(** The row of a key, when keys differ. *)
Lemma find_key rows row :
  NoDup (map key_of rows) -> row ∈ rows -> List.find (fun r => bool_decide (key_of r = key_of row)) rows = Some row.
Proof.
  induction rows as [|r rows IH]; cbn [map List.find]; [by intros _ ?%elem_of_nil|].
  intros [Hni Hnd]%NoDup_cons Hin. case_bool_decide as E.
  - apply elem_of_cons in Hin as [->|Hin]; [done|]. destruct Hni. rewrite E. apply list_elem_of_fmap. eauto.
  - apply elem_of_cons in Hin as [->|Hin]; [done|auto].
Qed.

Lemma elem_selected rows (keys : list requirement) row :
  NoDup (map key_of rows) ->
  row ∈ omap (fun k => List.find (fun r => bool_decide (key_of r = k)) rows) keys <-> row ∈ rows /\ key_of row ∈ keys.
Proof.
  intros Hnd. rewrite list_elem_of_omap. split.
  - intros (k & Hk & Hf%List.find_some). destruct Hf as [Hin Hd%bool_decide_eq_true]. subst.
    split; [by apply list_elem_of_In|done].
  - intros [Hin Hk]. exists (key_of row). split; [done|]. by apply find_key.
Qed.

Lemma with_row_status_nil status rows :
  Facet.with_row_status status rows = [] <-> forall row, row ∈ rows -> me_status row <> status.
Proof.
  unfold Facet.with_row_status. split.
  - intros E row Hin Hs. eapply elem_of_nil. rewrite <- E. apply list_elem_of_filter. eauto.
  - intros H. destruct (filter _ rows) as [|row rest] eqn:E; [done|exfalso].
    assert (row ∈ filter (fun row => me_status row = status) rows) as Hin by (rewrite E; left).
    apply list_elem_of_filter in Hin as [Hs Hin]. by apply (H row).
Qed.

Lemma with_row_status_ne status rows :
  nonempty (Facet.with_row_status status rows) = true <-> exists row, row ∈ rows /\ me_status row = status.
Proof.
  rewrite nonempty_true. split.
  - intros Hne. destruct (Facet.with_row_status status rows) as [|row rest] eqn:E; [done|].
    assert (row ∈ Facet.with_row_status status rows) as Hin by (rewrite E; left).
    apply list_elem_of_filter in Hin as [Hs Hin]. eauto.
  - intros (row & Hrow & Hs) E. rewrite with_row_status_nil in E. by apply (E row).
Qed.

Lemma row_statuses row :
  row_status_valid row -> me_status row <> "blocked" -> me_status row <> "unsatisfied" -> Facet.is_satisfied row = true.
Proof.
  unfold row_status_valid, Facet.is_satisfied. intros H Hb Hu. apply mem_true.
  elem_cases H; try done; by apply mem_true.
Qed.

Lemma satisfied_statuses row :
  Facet.is_satisfied row = true -> me_status row = "satisfied" \/ me_status row = "satisfied_with_limitations".
Proof. unfold Facet.is_satisfied. rewrite mem_true, !elem_of_cons, elem_of_nil. tauto. Qed.

Lemma facet_fields snapshot status safe reasons disclosures rows :
  mc_status (Facet.facet snapshot status safe reasons disclosures rows) = status
  /\ mc_safe_to_report_success (Facet.facet snapshot status safe reasons disclosures rows) = safe.
Proof. done. Qed.

(** The facet reports success, of a mission with requirements, exactly for fulfilled ones. *)
Lemma facet_fulfilled snapshot rows :
  Forall row_status_valid rows ->
  mc_safe_to_report_success (Facet.evaluate snapshot rows) = true
    /\ mc_status (Facet.evaluate snapshot rows) <> "not_applicable"
  <-> fulfilled snapshot rows.
Proof.
  intros Hvalid. rewrite Forall_forall in Hvalid. unfold Facet.evaluate, fulfilled.
  destruct (String.eqb_spec (sn_status snapshot) "invalid") as [Ei|Ei].
  { rewrite Ei. split; [by intros [? _]|]. intros [[] _]. by apply mem_true. }
  destruct (String.eqb_spec (sn_status snapshot) "missing") as [Em|Em].
  { rewrite Em. split; [by intros [? _]|]. intros [[] _]. by apply mem_true. }
  assert (sn_status snapshot ∉ ["invalid"; "missing"]) as Hst by (rewrite !not_elem_of_cons; auto using not_elem_of_nil).
  destruct (nonempty (expected snapshot)) eqn:Ee; simpl negb; cbv iota.
  2:{ apply nonempty_false in Ee. split; [by intros [_ ?]|]. by intros (_ & ? & _). }
  apply nonempty_true in Ee.
  destruct (Facet.index_rows [] [] rows) as [indexed duplicates] eqn:Eidx.
  destruct (decide (NoDup (map key_of rows))) as [Hnd|Hdup].
  2:{ split; [|by intros (_ & _ & ? & _)]. destruct duplicates as [|d ds]; [|by intros [? _]].
      destruct Hdup. apply (index_rows_no_dups [] rows); [constructor|by rewrite Eidx]. }
  rewrite (index_rows_nodup [] rows Hnd) in Eidx. injection Eidx as <- <-. cbn [app].
  set (selected := omap _ _).
  assert (forall row, row ∈ selected <-> row ∈ rows /\ key_of row ∈ expected snapshot) as Hsel.
  { intros row. unfold selected. by rewrite elem_selected, elem_sorted_requirements. }
  match goal with |- context [if nonempty ?x then Facet.facet _ _ _ ?y _ _ else _] =>
    destruct (nonempty x) eqn:Estr end.
  { split; [by intros [? _]|]. intros (_ & _ & _ & Hk & _ & Hb & _). apply nonempty_true in Estr. destruct Estr.
    apply app_nil. rewrite map_nil_iff, sorted_requirements_nil, filter_empty_iff, flat_map_nil. split.
    - intros key Hkey Hnin. apply list_elem_of_fmap in Hkey as (row & -> & Hrow). by apply Hnin, Hk.
    - intros row [Hrow _]%Hsel. by apply Hb. }
  apply nonempty_false, app_nil in Estr as [Eu Eb].
  rewrite map_nil_iff, sorted_requirements_nil, filter_empty_iff in Eu. rewrite flat_map_nil in Eb.
  assert (forall row, row ∈ rows -> key_of row ∈ expected snapshot) as Hk.
  { intros row Hrow. destruct (decide (key_of row ∈ expected snapshot)); [done|]. exfalso. eapply Eu; [|done].
    by apply list_elem_of_fmap; eauto. }
  assert (forall row, row ∈ selected <-> row ∈ rows) as Hsel' by (intros row; rewrite Hsel; naive_solver). clear Hsel Eu.
  destruct (nonempty (sorted_requirements (filter _ (expected snapshot)))) eqn:Emiss.
  { split; [by intros [? _]|]. intros (_ & _ & _ & _ & Hall & _). apply nonempty_true in Emiss. destruct Emiss.
    apply sorted_requirements_nil, filter_empty_iff. intros key Hkey Hn. by apply Hn, Hall. }
  apply nonempty_false in Emiss. rewrite sorted_requirements_nil, filter_empty_iff in Emiss.
  assert (forall key, key ∈ expected snapshot -> key ∈ map key_of rows) as Hall.
  { intros key Hkey. destruct (decide (key ∈ map key_of rows)); [done|]. by destruct (Emiss key Hkey). }
  destruct (nonempty (Facet.with_row_status "blocked" selected)) eqn:E1.
  { apply with_row_status_ne in E1 as (row & Hrow%Hsel' & E). split; [by intros [? _]|].
    intros (_ & _ & _ & _ & _ & Hs & _). destruct (Hs row Hrow) as [[E'|E']%satisfied_statuses _]; by rewrite E in E'. }
  destruct (nonempty (Facet.with_row_status "unsatisfied" selected)) eqn:E2.
  { apply with_row_status_ne in E2 as (row & Hrow%Hsel' & E). split; [by intros [? _]|].
    intros (_ & _ & _ & _ & _ & Hs & _). destruct (Hs row Hrow) as [[E'|E']%satisfied_statuses _]; by rewrite E in E'. }
  apply nonempty_false in E1, E2. rewrite with_row_status_nil in E1, E2.
  assert (forall row, row ∈ rows -> Facet.is_satisfied row = true /\ Facet.binding_reasons snapshot row = []) as Hsat.
  { intros row Hrow. pose proof (proj2 (Hsel' row) Hrow) as Hin. split; [|by apply Eb].
    apply row_statuses; [by apply Hvalid|by apply E1|by apply E2]. }
  pose proof (with_row_status_ne "satisfied_with_limitations" selected) as Hlim. setoid_rewrite Hsel' in Hlim.
  destruct (nonempty (Facet.with_row_status "satisfied_with_limitations" selected)); cbn [andb].
  - destruct (sn_allow_limited_completion snapshot) eqn:Ea; cbn [negb].
    + split; [intros _|done]. by do 6 (split; [done|]).
    + split; [by intros [? _]|]. intros (_ & _ & _ & _ & _ & _ & H). by specialize (H (proj1 Hlim eq_refl)).
  - split; [intros _|done]. do 6 (split; [done|]). by intros H%Hlim.
Qed.
End FacetLemmas.

(** ** Where the evidence of a catalog comes from *)

Section Provenance.
Import RunStore RunResults Outcomes Projection.
Context {listing : RunListing} {finalizer : SemanticFinalizer} {artifacts : ArtifactIndex} {clock : Clock}
        {digest : Digest}.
.....
■ Exercise brief ■
Would you print exactly, and only, the lines of the data above from the line with "row_status_valid row ->" through the line with "Facet.is_satisfied row = true ->", inclusive?

■ Completed exercise ■
  row_status_valid row -> me_status row <> "blocked" -> me_status row <> "unsatisfied" -> Facet.is_satisfied row = true.
Proof.
  unfold row_status_valid, Facet.is_satisfied. intros H Hb Hu. apply mem_true.
  elem_cases H; try done; by apply mem_true.
Qed.

Lemma satisfied_statuses row :
  Facet.is_satisfied row = true -> me_status row = "satisfied" \/ me_status row = "satisfied_with_limitations".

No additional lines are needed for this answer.